* **Work to complete**
Restate the records exactly. Include all of them.

════════════════════

(** * Question generation and student test: a shallow embedding

    The development follows three source files of the learning system:

    - [pages/api/auto-generate-question.ts], the [handler] that asks the
      language model for a question in the "options + answer" format;
    - the route file with the [POST] function, the same pipeline for the
      "choices with correctness flags" format;
    - the student test page ([StudentTest]): [fetchQuestions],
      [handleAnswerSelect], [handleNextQuestion], [handlePreviousQuestion]
      and the scoring of [handleSubmit].

    JavaScript values are embedded as a tree type, exceptions as an error
    monad, the component state as a record with a step function. *)

From Stdlib Require Import ZArith List Bool Ascii String Lia Permutation.
From Stdlib Require Import SpecFloat.
Import ListNotations.

Local Open Scope string_scope.
Local Open Scope Z_scope.

(* ================================================================== *)
(** * JavaScript values *)
(* ================================================================== *)

Module Js.

(** A JavaScript string is kept as a Rocq [string]: one character per
    code unit below 128, and the code units above encoded on two or three
    bytes in the UTF-8 pattern (see [Json.encode_unit]).  Searching for an
    ASCII pattern and comparing two strings give the same answers on this
    encoding as on the code units. *)

(** Numbers are IEEE-754 binary64 values. *)
Definition prec : Z := 53.
Definition emax : Z := 1024.
Definition number : Type := spec_float.

(** An object is its list of own properties in creation order. *)
Definition Obj (A : Type) : Type := list (string * A).

(** [JInherited k] is the built-in function or object that every ordinary
    object inherits from [Object.prototype] under the name [k]. *)
#[warnings="-register-all"]
Inductive JsValue : Type :=
| JUndefined
| JNull
| JBool (b : bool)
| JNum (n : number)
| JStr (s : string)
| JArr (items : list JsValue)
| JObj (props : Obj JsValue)
| JInherited (k : string).

(** Exceptions that the modelled code can raise. *)
Inductive Exn : Type :=
| Error (message : string)
| TypeError (message : string)
| SyntaxError.

(** [error.message].  The text of a [SyntaxError] depends on the engine and
    on the position of the offending character; no handler that can receive
    one reads it. *)
Definition message (e : Exn) : string :=
  match e with
  | Error m => m
  | TypeError m => m
  | SyntaxError => "Unexpected token in JSON"
  end.

(** An evaluation either completes with a value or throws. *)
Inductive Completion (A : Type) : Type :=
| Normal (a : A)
| Throw (e : Exn).
Arguments Normal {A} a.
Arguments Throw {A} e.

Definition bind {A B} (c : Completion A) (k : A -> Completion B) : Completion B :=
  match c with
  | Normal a => k a
  | Throw e => Throw e
  end.

Declare Scope js_scope.
Delimit Scope js_scope with js.
Notation "x <- c ;; k" := (bind c (fun x => k))
  (at level 61, c at next level, right associativity) : js_scope.

(** [try { body } catch (error) { handler }] *)
Definition try_catch {A} (body : Completion A) (handler : Exn -> A) : A :=
  match body with
  | Normal a => a
  | Throw e => handler e
  end.

(** ** Own and inherited properties *)

Fixpoint own {A} (props : Obj A) (k : string) : option A :=
  match props with
  | [] => None
  | (k', v) :: rest => if String.eqb k' k then Some v else own rest k
  end.

(** [{...props, [k]: v}]: an existing property keeps its place. *)
Fixpoint set {A} (props : Obj A) (k : string) (v : A) : Obj A :=
  match props with
  | [] => [(k, v)]
  | (k', v') :: rest =>
      if String.eqb k' k then (k', v) :: rest else (k', v') :: set rest k v
  end.

(** The property names of [Object.prototype]. *)
Definition Object_prototype : list string :=
  [ "constructor"; "__proto__"; "hasOwnProperty"; "isPrototypeOf";
    "propertyIsEnumerable"; "toLocaleString"; "toString"; "valueOf";
    "__defineGetter__"; "__defineSetter__"; "__lookupGetter__";
    "__lookupSetter__" ].

Definition inherited (k : string) : bool :=
  existsb (String.eqb k) Object_prototype.

(** [o[k]] on an ordinary object [o] with own properties [props]. *)
Definition get (props : Obj JsValue) (k : string) : JsValue :=
  match own props k with
  | Some v => v
  | None => if inherited k then JInherited k else JUndefined
  end.

(** [v.k] for one of the field names the endpoints read ([question],
    [options], [choices], [answer], [difficulty], [explanation],
    [is_correct]).  None of them is defined on the prototype of strings,
    numbers, booleans or arrays, so reading one from such a value gives
    [undefined]; reading from [null] or [undefined] throws. *)
Definition field (v : JsValue) (k : string) : Completion JsValue :=
  match v with
  | JUndefined =>
      Throw (TypeError ("Cannot read properties of undefined (reading '" ++ k ++ "')"))
  | JNull =>
      Throw (TypeError ("Cannot read properties of null (reading '" ++ k ++ "')"))
  | JObj props => Normal (get props k)
  | _ => Normal JUndefined
  end.

(** The values whose fields can be read without an exception. *)
Definition readable (v : JsValue) : Prop := v <> JNull /\ v <> JUndefined.

(** [{...v}]: the own enumerable properties of an object; a primitive has
    none.  (The endpoints spread [data] only after the validation, which
    lets nothing but an object through, see [valid_is_object] below.) *)
Definition spread (v : JsValue) : Obj JsValue :=
  match v with
  | JObj props => props
  | _ => []
  end.

(** ** Truthiness and equality *)

Definition truthy (v : JsValue) : bool :=
  match v with
  | JUndefined | JNull => false
  | JBool b => b
  | JNum (S754_zero _) | JNum S754_nan => false
  | JNum _ => true
  | JStr s => negb (String.eqb s "")
  | JArr _ | JObj _ | JInherited _ => true
  end.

════════════════════

* **Exercise answer**
(** * Question generation and student test: a shallow embedding

    The development follows three source files of the learning system:

    - [pages/api/auto-generate-question.ts], the [handler] that asks the
      language model for a question in the "options + answer" format;
    - the route file with the [POST] function, the same pipeline for the
      "choices with correctness flags" format;
    - the student test page ([StudentTest]): [fetchQuestions],
      [handleAnswerSelect], [handleNextQuestion], [handlePreviousQuestion]
      and the scoring of [handleSubmit].

    JavaScript values are embedded as a tree type, exceptions as an error
    monad, the component state as a record with a step function. *)

From Stdlib Require Import ZArith List Bool Ascii String Lia Permutation.
From Stdlib Require Import SpecFloat.
Import ListNotations.

Local Open Scope string_scope.
Local Open Scope Z_scope.

(* ================================================================== *)
(** * JavaScript values *)
(* ================================================================== *)

Module Js.

(** A JavaScript string is kept as a Rocq [string]: one character per
    code unit below 128, and the code units above encoded on two or three
    bytes in the UTF-8 pattern (see [Json.encode_unit]).  Searching for an
    ASCII pattern and comparing two strings give the same answers on this
    encoding as on the code units. *)

(** Numbers are IEEE-754 binary64 values. *)
Definition prec : Z := 53.
Definition emax : Z := 1024.
Definition number : Type := spec_float.

(** An object is its list of own properties in creation order. *)
Definition Obj (A : Type) : Type := list (string * A).

(** [JInherited k] is the built-in function or object that every ordinary
    object inherits from [Object.prototype] under the name [k]. *)
#[warnings="-register-all"]
Inductive JsValue : Type :=
| JUndefined
| JNull
| JBool (b : bool)
| JNum (n : number)
| JStr (s : string)
| JArr (items : list JsValue)
| JObj (props : Obj JsValue)
| JInherited (k : string).

(** Exceptions that the modelled code can raise. *)
Inductive Exn : Type :=
| Error (message : string)
| TypeError (message : string)
| SyntaxError.

(** [error.message].  The text of a [SyntaxError] depends on the engine and
    on the position of the offending character; no handler that can receive
    one reads it. *)
Definition message (e : Exn) : string :=
  match e with
  | Error m => m
  | TypeError m => m
  | SyntaxError => "Unexpected token in JSON"
  end.

(** An evaluation either completes with a value or throws. *)
Inductive Completion (A : Type) : Type :=
| Normal (a : A)
| Throw (e : Exn).
Arguments Normal {A} a.
Arguments Throw {A} e.

Definition bind {A B} (c : Completion A) (k : A -> Completion B) : Completion B :=
  match c with
  | Normal a => k a
  | Throw e => Throw e
  end.

Declare Scope js_scope.
Delimit Scope js_scope with js.
Notation "x <- c ;; k" := (bind c (fun x => k))
  (at level 61, c at next level, right associativity) : js_scope.

(** [try { body } catch (error) { handler }] *)
Definition try_catch {A} (body : Completion A) (handler : Exn -> A) : A :=
  match body with
  | Normal a => a
  | Throw e => handler e
  end.

(** ** Own and inherited properties *)

Fixpoint own {A} (props : Obj A) (k : string) : option A :=
  match props with
  | [] => None
  | (k', v) :: rest => if String.eqb k' k then Some v else own rest k
  end.

(** [{...props, [k]: v}]: an existing property keeps its place. *)
Fixpoint set {A} (props : Obj A) (k : string) (v : A) : Obj A :=
  match props with
  | [] => [(k, v)]
  | (k', v') :: rest =>
      if String.eqb k' k then (k', v) :: rest else (k', v') :: set rest k v
  end.

(** The property names of [Object.prototype]. *)
Definition Object_prototype : list string :=
  [ "constructor"; "__proto__"; "hasOwnProperty"; "isPrototypeOf";
    "propertyIsEnumerable"; "toLocaleString"; "toString"; "valueOf";
    "__defineGetter__"; "__defineSetter__"; "__lookupGetter__";
    "__lookupSetter__" ].

Definition inherited (k : string) : bool :=
  existsb (String.eqb k) Object_prototype.

(** [o[k]] on an ordinary object [o] with own properties [props]. *)
Definition get (props : Obj JsValue) (k : string) : JsValue :=
  match own props k with
  | Some v => v
  | None => if inherited k then JInherited k else JUndefined
  end.

(** [v.k] for one of the field names the endpoints read ([question],
    [options], [choices], [answer], [difficulty], [explanation],
    [is_correct]).  None of them is defined on the prototype of strings,
    numbers, booleans or arrays, so reading one from such a value gives
    [undefined]; reading from [null] or [undefined] throws. *)
Definition field (v : JsValue) (k : string) : Completion JsValue :=
  match v with
  | JUndefined =>
      Throw (TypeError ("Cannot read properties of undefined (reading '" ++ k ++ "')"))
  | JNull =>
      Throw (TypeError ("Cannot read properties of null (reading '" ++ k ++ "')"))
  | JObj props => Normal (get props k)
  | _ => Normal JUndefined
  end.

(** The values whose fields can be read without an exception. *)
Definition readable (v : JsValue) : Prop := v <> JNull /\ v <> JUndefined.

(** [{...v}]: the own enumerable properties of an object; a primitive has
    none.  (The endpoints spread [data] only after the validation, which
    lets nothing but an object through, see [valid_is_object] below.) *)
Definition spread (v : JsValue) : Obj JsValue :=
  match v with
  | JObj props => props
  | _ => []
  end.

(** ** Truthiness and equality *)

Definition truthy (v : JsValue) : bool :=
  match v with
  | JUndefined | JNull => false
  | JBool b => b
  | JNum (S754_zero _) | JNum S754_nan => false
  | JNum _ => true
  | JStr s => negb (String.eqb s "")
  | JArr _ | JObj _ | JInherited _ => true
  end.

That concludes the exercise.